Girls can use them, too: Capuano said her husband refers to the clearing pads as the “boyfriend jeans” of the product line because they’re so popular for a variety of skin types.
“I leave it on the kitchen of counter. Everybody uses them,” said Capuano, who is in her 40s, and who has two sons and a daughter.
“I started it for boys, but we’re thrilled that girls use it, too. Everything about this generation is fluid — it’s like no other generation before. They will embrace anything that sits within the lifestyle they adhere to.”

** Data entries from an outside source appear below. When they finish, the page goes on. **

(* ===== verification/Metrics.v ===== *)
(** * internal/metrics

    The collectors of the registry and their registration.  The registerer is Prometheus's:
    an interface of which only the documented refusal of a name that is taken is assumed. *)

From S2P Require Import Prelude.

Module Metrics.

Record Opts := mkOpts { Namespace : string; Subsystem : string; Name : string; Help : string }.

Inductive Collector :=
| Counter (o : Opts)
| Gauge (o : Opts)
| Histogram (o : Opts)
| CounterVec (o : Opts) (labels : list string).

Definition opts_of (c : Collector) : Opts :=
  match c with Counter o | Gauge o | Histogram o | CounterVec o _ => o end.

(** What identifies a collector: its fully qualified name. *)
Definition id_of (c : Collector) : string * string * string :=
  (Namespace (opts_of c), Subsystem (opts_of c), Name (opts_of c)).

Record Registry := mkRegistry {
  JobEnqueued : Collector;
  JobStarted : Collector;
  JobCompleted : Collector;
  JobFailed : Collector;
  JobCancelled : Collector;
  WorkerInFlight : Collector;
  JobDuration : Collector;
  HTTPRequests : Collector;
}.

Definition NewRegistry (namespace subsystem : string) : Registry :=
  mkRegistry
    (Counter (mkOpts namespace subsystem "jobs_enqueued_total" "Total number of jobs enqueued."))
    (Counter (mkOpts namespace subsystem "jobs_started_total" "Total number of jobs started."))
    (Counter (mkOpts namespace subsystem "jobs_completed_total" "Total number of jobs completed successfully."))
    (Counter (mkOpts namespace subsystem "jobs_failed_total" "Total number of jobs that failed."))
    (Counter (mkOpts namespace subsystem "jobs_cancelled_total" "Total number of jobs cancelled."))
    (Gauge (mkOpts namespace subsystem "worker_in_flight" "Number of jobs currently being processed."))
    (Histogram (mkOpts namespace subsystem "job_duration_seconds" "Execution duration of jobs in seconds."))
    (CounterVec (mkOpts namespace subsystem "http_requests_total" "Total HTTP requests partitioned by method, path, and status.")
       ["method"; "path"; "status"]).

Definition collectors (r : Registry) : list Collector :=
  [JobEnqueued r; JobStarted r; JobCompleted r; JobFailed r; JobCancelled r; WorkerInFlight r; JobDuration r; HTTPRequests r].

(** prometheus.Registerer: what it holds, and Register. *)
Class Registerer := {
  registerer : Type;
  registered : registerer -> list (string * string * string);
  register : Collector -> registerer -> option error * registerer;
}.

(** A collector whose name is free is added; one whose name is taken is refused. *)
Definition refuses_duplicates (R : Registerer) : Prop :=
  forall c g,
    let '(err, g') := register c g in
    if bool_decide (id_of c ∈ registered g) then is_Some err /\ g' = g
    else err = None /\ registered g' = id_of c :: registered g.

Section Register.
Context {R : Registerer}.

Fixpoint register_all (cs : list Collector) (g : registerer) : option error * registerer :=
  match cs with
  | [] => (None, g)
  | c :: cs' =>
      match register c g with
      | (Some e, g') => (Some e, g')
      | (None, g') => register_all cs' g'
      end
  end.

Definition Register (r : Registry) (g : registerer) : option error * registerer := register_all (collectors r) g.

Lemma register_all_fresh cs g :
  refuses_duplicates R -> NoDup (id_of <$> cs) -> (forall c, c ∈ cs -> id_of c ∉ registered g) ->
  exists g', register_all cs g = (None, g') /\ registered g' ≡ₚ (id_of <$> cs) ++ registered g.
Proof.
  intros HR. revert g. induction cs as [|c cs IH]; intros g Hnd Hfree; cbn [register_all fmap list_fmap].
  { exists g. done. }
  apply NoDup_cons in Hnd as [Hc Hnd]. pose proof (HR c g) as Hreg. destruct (register c g) as [err g1].
  rewrite bool_decide_false in Hreg by (apply Hfree; left). destruct Hreg as [-> Hg1].
  destruct (IH g1 Hnd) as (g' & Hall & Hg').
  { intros d Hd. rewrite Hg1, not_elem_of_cons. split; [|apply Hfree; by right]. intros Heq. apply Hc. rewrite <- Heq. by apply list_elem_of_fmap_2. }
  exists g'. split; [done|]. rewrite Hg', Hg1. by rewrite <- Permutation_middle.
Qed.

(** A registry's collectors have different names: in a registerer that holds none of them
    all eight are registered; registering a second registry of the same name then fails and
    changes nothing. *)
Theorem registry_registers ns sub g :
  refuses_duplicates R -> (forall c, c ∈ collectors (NewRegistry ns sub) -> id_of c ∉ registered g) ->
  exists g', Register (NewRegistry ns sub) g = (None, g') /\
    registered g' ≡ₚ (id_of <$> collectors (NewRegistry ns sub)) ++ registered g /\
    exists e, Register (NewRegistry ns sub) g' = (Some e, g').
Proof.
  intros HR Hfree. destruct (register_all_fresh (collectors (NewRegistry ns sub)) g HR) as (g' & Hall & Hg'); [|done|].
  { simpl. repeat (constructor; [rewrite ?not_elem_of_cons; split_and?; try done; apply not_elem_of_nil|]). constructor. }
  exists g'. split_and!; [done|done|]. unfold Register, collectors at 1. cbn [register_all].
  pose proof (HR (JobEnqueued (NewRegistry ns sub)) g') as Hreg. destruct (register _ g') as [err g2].
  rewrite bool_decide_true in Hreg; [|rewrite Hg'; by left]. destruct Hreg as [[e ->] ->]. by exists e.
Qed.

End Register.

(** ** A concrete registerer *)

Definition list_registerer : Registerer := {|
  registerer := list (string * string * string);
  registered := id;
  register c g := if bool_decide (id_of c ∈ g) then (Some (New "duplicate metrics collector registration attempted"), g) else (None, id_of c :: g);
|}.

Lemma list_registerer_refuses : refuses_duplicates list_registerer.
Proof. intros c g. simpl. unfold id. case_bool_decide; [split; eauto|done]. Qed.

Example registered_once :
  (Register (R := list_registerer) (NewRegistry "conduit" "server") []).1 = None.
Proof. vm_compute. reflexivity. Qed.

End Metrics.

In the spring, 31st State attempted to bring its community of mostly 16- to 24-year-olds closer together, building on the brand’s existing blog with a project called Gen Z, The Corona Diaries.
Capuano wanted the community to write personal essays and submit photos, talk about their feelings during lockdown. She wanted them to open up about not being able to go to school, university or summer festivals, about not being able to see friends and spending more time on social media.
She ran the submissions, unedited, on the site. “From the get-go I wanted this to be a brand for Gen Z, by Gen Z. I can’t tell you what’s in the mind of an 18-year-old, and from the start we always felt like we needed to be asking them and listening to them.”
Looking ahead, Capuano is looking at pushing further into the wellness category, possibly launching nutritional gummies or even sexual wellness products.
“There’s room to talk to this generation about sexual wellness in a different way,” she said.
Capuano believes that Gen Z is fascinating on a number of levels. “They have no stigma around talking about mental health. They are open about seeing therapists, or taking antidepressants or supplements, and they are very, very open about their sexual wellness, too,” she said.
Having gained traction in the U.K., 31st State is starting to build on its presence in the U.S. market. It also wants to expand in Europe and Asia.
Capuano said that, outside the U.S., the brand’s California vibe “has become a state of mind. This aspirational idea of California resonates everywhere around the world — even better than it does in California. It’s about doing things that are a little more natural and progressive.”